» Work task: Look below for the line holding "w in Q w' a." and the line holding "A → Disk B)". Repeat those two and everything between, exactly.

___ Data excerpts

(* ===== verification/Disk.v ===== *)
(** * The file system the downloader works on

    Entries by path, and one state transition per file-system call of
    [src/download/file.rs] and [src/fs_util.rs].  Other processes run between
    the calls: before each one [interfere] rewrites the file system, and
    [fault] decides whether the call fails.  Symbolic links are not modelled,
    and a write goes to the entry its path names. *)
From S2P Require Import Prelude RustStr.

(** ** State *)

Record File := { f_bytes : list Z; f_mtime : option Z (* nanoseconds; [None]: the platform has none *) }.
Inductive Entry := Regular (f : File) | Directory (len : Z) (mtime : option Z).

#[export] Instance File_eq_dec : EqDecision File.
Proof. solve_decision. Defined.
#[export] Instance Entry_eq_dec : EqDecision Entry.
Proof. solve_decision. Defined.

Abbreviation Fs := (gmap path Entry).

(** Two entries that hold the same: bytes, whatever the time. *)
Definition same_content (a b : Entry) : bool :=
  match a, b with
  | Regular f, Regular g => bool_decide (f_bytes f = f_bytes g)
  | Directory len _, Directory len' _ => len =? len'
  | _, _ => false
  end.

(** The entries of [fs] whose content is nowhere in [fs']. *)
Definition lost (fs fs' : Fs) : list (path * Entry) :=
  List.filter (λ pe, negb (existsb (λ qe, same_content pe.2 qe.2) (map_to_list fs'))) (map_to_list fs).

(** [w_tick] counts the calls made; [w_lost] is a ghost log of what the
    program's own calls destroyed: every entry whose content a call made
    disappear from the file system, be it by removing, by overwriting or by
    renaming over it. *)
Record World := { w_fs : Fs; w_tick : nat; w_lost : list (path * Entry) }.

(** [std::io::ErrorKind]; [Unsupported] is one of the raw errors [ENOSYS],
    [EINVAL] and [EOPNOTSUPP]. *)
Inductive IoKind := NotFound | AlreadyExists | Unsupported | IoOther.
#[export] Instance IoKind_eq_dec : EqDecision IoKind.
Proof. solve_decision. Defined.

(** A failing call: its error, and how many bytes a failing write wrote. *)
Record Fault := { fault_kind : IoKind; fault_written : nat }.

Class DiskEnv := {
  interfere : nat → Fs → Fs;
  fault : nat → option Fault;
  clock : nat → Z;
}.

(** ** The monad *)

Definition Disk (A : Type) : Type := World → World * A.
#[export] Instance Disk_ret : MRet Disk := λ A a w, (w, a).
#[export] Instance Disk_bind : MBind Disk := λ A B f m w, let '(w', a) := m w in f a w'.

(** [?] on a fallible step. *)
Definition bind_try {E A B} (m : Disk (result E A)) (f : A → Disk (result E B)) : Disk (result E B) :=
  r ← m; match r with Ok a => f a | Err e => mret (Err e) end.
Notation "x ←? m ; k" := (bind_try m (λ x, k))
  (at level 20, m at level 100, k at level 200, only parsing) : stdpp_scope.
Notation "' pat ←? m ; k" := (bind_try m (λ x, match x with pat => k end))
  (at level 20, pat pattern, m at level 100, k at level 200, only parsing) : stdpp_scope.

(** [.map_err(f)]. *)
Definition map_err {E E' A} (f : E → E') (r : result E A) : result E' A :=
  match r with Ok a => Ok a | Err e => Err (f e) end.
Definition map_err_io {E E' A} (f : E → E') (m : Disk (result E A)) : Disk (result E' A) :=
  r ← m; mret (map_err f r).

Section Calls.
Context `{DiskEnv}.

(** One call: the other processes run, then it fails or takes effect at the
    time [clock] tells. *)
Definition call {A : Type} (partial : nat → Z → Fs → Fs) (effect : Z → Fs → result IoKind (Fs * A)%type) : Disk (result IoKind A) :=
  λ w,
    let t := w_tick w in
    let fs := interfere t (w_fs w) in
    let w' fs' := {| w_fs := fs'; w_tick := S t; w_lost := w_lost w ++ lost fs fs' |} in
    match fault t with
    | Some f => (w' (partial (fault_written f) (clock t) fs), Err (fault_kind f))
    | None =>
        match effect (clock t) fs with
        | Ok (fs', a) => (w' fs', Ok a)
        | Err e => (w' fs, Err e)
        end
    end.

Definition query {A : Type} (f : Fs → result IoKind A) : Disk (result IoKind A) :=
  call (λ _ _ fs, fs) (λ _ fs, a ← f fs; Ok (fs, a)).
Definition update (f : Z → Fs → result IoKind Fs) : Disk (result IoKind unit) :=
  call (λ _ _ fs, fs) (λ now fs, fs' ← f now fs; Ok (fs', tt)).

(** ** Calls *)

Definition entry_len (e : Entry) : Z := match e with Regular f => zlen (f_bytes f) | Directory len _ => len end.
Definition entry_mtime (e : Entry) : option Z := match e with Regular f => f_mtime f | Directory _ m => m end.
Definition is_file (e : Entry) : bool := match e with Regular _ => true | Directory _ _ => false end.

Definition lookup_entry (p : path) (fs : Fs) : result IoKind Entry := ok_or NotFound (fs !! p).

(** [fs::metadata], [fs::symlink_metadata]: the entry's kind, length and time. *)
Definition metadata (p : path) : Disk (result IoKind Entry) := query (lookup_entry p).

(** [Path::try_exists]. *)
Definition try_exists (p : path) : Disk (result IoKind bool) := query (λ fs, Ok (bool_decide (is_Some (fs !! p)))).

(** [File::open] for reading, and reading what it names. *)
Definition read_file (p : path) : Disk (result IoKind (list Z)) :=
  query (λ fs, e ← lookup_entry p fs; match e with Regular f => Ok (f_bytes f) | Directory _ _ => Err IoOther end).

Definition remove_file (p : path) : Disk (result IoKind unit) :=
  update (λ _ fs, e ← lookup_entry p fs; match e with Regular _ => Ok (delete p fs) | Directory _ _ => Err IoOther end).

(** [src/fs_util.rs]: a failed clean-up is logged. *)
Definition log_remove (p : path) : Disk unit := _ ← remove_file p; mret tt.

(** [OpenOptions::new().write(true).create_new(true).open(p)]. *)
Definition create_new (p : path) : Disk (result IoKind unit) :=
  update (λ now fs,
    match fs !! p with
    | Some _ => Err AlreadyExists
    | None => Ok (<[p := Regular {| f_bytes := []; f_mtime := Some now |}]> fs)
    end).

(** [OpenOptions::new().write(true).append(true).open(p)]. *)
Definition open_append (p : path) : Disk (result IoKind unit) :=
  query (λ fs, e ← lookup_entry p fs; match e with Regular _ => Ok tt | Directory _ _ => Err IoOther end).

Definition append_bytes (p : path) (chunk : list Z) (now : Z) (fs : Fs) : Fs :=
  match fs !! p with
  | Some (Regular f) => <[p := Regular {| f_bytes := f_bytes f ++ chunk; f_mtime := Some now |}]> fs
  | _ => fs (* the open file has no name any more *)
  end.

(** [write_all] on the open file; a failing one may have written a prefix. *)
Definition write_all (p : path) (chunk : list Z) : Disk (result IoKind unit) :=
  call (λ written now fs, append_bytes p (take written chunk) now fs)
       (λ now fs, Ok (append_bytes p chunk now fs, tt)).

(** [flush], [sync_data], [fsync_parent_dir]: durability only. *)
Definition sync (p : path) : Disk (result IoKind unit) := query (λ _, Ok tt).

(** [renameat2] with [RENAME_NOREPLACE] and with [RENAME_EXCHANGE]. *)
Definition rename_no_replace (p q : path) : Disk (result IoKind unit) :=
  update (λ _ fs,
    e ← lookup_entry p fs;
    match fs !! q with Some _ => Err AlreadyExists | None => Ok (<[q := e]> (delete p fs)) end).
Definition rename_exchange (p q : path) : Disk (result IoKind unit) :=
  update (λ _ fs,
    a ← lookup_entry p fs; b ← lookup_entry q fs;
    Ok (<[q := a]> (<[p := b]> fs))).

(** [fs::hard_link]. *)
Definition hard_link (p q : path) : Disk (result IoKind unit) :=
  update (λ _ fs,
    e ← lookup_entry p fs;
    match e, fs !! q with
    | Directory _ _, _ => Err IoOther
    | _, Some _ => Err AlreadyExists
    | _, None => Ok (<[q := e]> fs)
    end).

(** [fs::copy]; a failing copy leaves a truncated destination. *)
Definition copy_bytes (p q : path) (cut : list Z → list Z) (now : Z) (fs : Fs) : result IoKind Fs :=
  e ← lookup_entry p fs;
  match e, fs !! q with
  | Regular f, (None | Some (Regular _)) =>
      Ok (<[q := Regular {| f_bytes := cut (f_bytes f); f_mtime := Some now |}]> fs)
  | _, _ => Err IoOther
  end.
Definition copy (p q : path) : Disk (result IoKind unit) :=
  call (λ written now fs, match copy_bytes p q (take written) now fs with Ok fs' => fs' | Err _ => fs end)
       (λ now fs, fs' ← copy_bytes p q id now fs; Ok (fs', tt)).

(** [set_file_mtime]. *)
Definition set_file_mtime (p : path) (ts : Z) : Disk (result IoKind unit) :=
  update (λ _ fs,
    e ← lookup_entry p fs;
    Ok (<[p := match e with
               | Regular f => Regular {| f_bytes := f_bytes f; f_mtime := Some ts |}
               | Directory len _ => Directory len (Some ts)
               end]> fs)).
End Calls.

(** ** Postconditions

    [wp m Q w]: run from [w], [m] ends in a world and with an answer that
    satisfy [Q]. *)
Definition wp {A} (m : Disk A) (Q : World → A → Prop) (w : World) : Prop := let '(w', a) := m w in Q w' a.

Section Wp.
Implicit Types w : World.

Lemma wp_mono {A} (m : Disk A) (Q Q' : World → A → Prop) w :
  wp m Q w → (∀ w' a, Q w' a → Q' w' a) → wp m Q' w.
Proof. unfold wp. destruct (m w). auto. Qed.

Lemma wp_ret {A} (a : A) (Q : World → A → Prop) w : Q w a → wp (mret a) Q w.
Proof. done. Qed.

Lemma wp_bind {A B} (m : Disk A) (f : A → Disk B) (Q : World → B → Prop) w :
  wp m (λ w' a, wp (f a) Q w') w → wp (m ≫= f) Q w.
Proof. unfold wp, mbind, Disk_bind. by destruct (m w). Qed.

Lemma wp_bind_try {E A B} (m : Disk (result E A)) (f : A → Disk (result E B)) Q w :
  wp m (λ w' r, match r with Ok a => wp (f a) Q w' | Err e => Q w' (Err e) end) w → wp (bind_try m f) Q w.
Proof. intros Hm. apply wp_bind. eapply wp_mono; [exact Hm|]. by intros w' [a|e] ?. Qed.

Lemma wp_map_err {E E' A} (g : E → E') (m : Disk (result E A)) Q w :
  wp m (λ w' r, Q w' (map_err g r)) w → wp (map_err_io g m) Q w.
Proof. intros Hm. apply wp_bind. eapply wp_mono; [exact Hm|]. done. Qed.

Lemma wp_pair {A} (m : Disk A) Q w : wp m Q w ↔ Q (m w).1 (m w).2.
Proof. unfold wp. by destruct (m w). Qed.
End Wp.

(** ** What calls destroy *)

Lemma same_content_refl e : same_content e e = true.
Proof. destruct e; cbn; [by apply bool_decide_eq_true|by apply Z.eqb_refl]. Qed.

______

» Output of the task:
Definition wp {A} (m : Disk A) (Q : World → A → Prop) (w : World) : Prop := let '(w', a) := m w in Q w' a.

Section Wp.
Implicit Types w : World.

Lemma wp_mono {A} (m : Disk A) (Q Q' : World → A → Prop) w :
  wp m Q w → (∀ w' a, Q w' a → Q' w' a) → wp m Q' w.
Proof. unfold wp. destruct (m w). auto. Qed.

Lemma wp_ret {A} (a : A) (Q : World → A → Prop) w : Q w a → wp (mret a) Q w.
Proof. done. Qed.

Lemma wp_bind {A B} (m : Disk A) (f : A → Disk B) (Q : World → B → Prop) w :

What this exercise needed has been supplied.